What is being asked
Once you reach the line that holds "structure, in the" in the listing below, output it and every line after it through the line that holds "([OPCUA_EXCLUDE_*] is never defined).", word for word.

Extracted records
(* ===== verification/Types.v ===== *)
(** * The table of the structures of the services

    The descriptors of [src/src/Common/opcua_types/sopc_types.c]: the fields of each
    structure, in the order of the members of the C structure (declared in
    [sopc_types.h]), its identifiers (defined in [opcua_identifiers.h]) and the array
    [g_KnownEncodeableTypes].  No structure is excluded by the build
    ([OPCUA_EXCLUDE_*] is never defined).

    The functions [OpcUa_X_Initialize], [OpcUa_X_Clear], [OpcUa_X_Encode] and
    [OpcUa_X_Decode] of a structure call the generic function with its descriptor:
    they are the functions of [EncStruct.v] at the index of the structure. *)

From Stdlib Require Import ZArith Lia.
From Stdlib Require Import Strings.Byte.
From stdpp Require Import prelude.
From S2P Require Import Prelude Common Buffer Codec EncScalar EncString EncNodeId EncText EncArray EncExtObj EncVariant.
From S2P Require Import EncStruct.

Open Scope Z_scope.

Solution
    structure, in the order of the members of the C structure (declared in
    [sopc_types.h]), its identifiers (defined in [opcua_identifiers.h]) and the array
    [g_KnownEncodeableTypes].  No structure is excluded by the build
    ([OPCUA_EXCLUDE_*] is never defined).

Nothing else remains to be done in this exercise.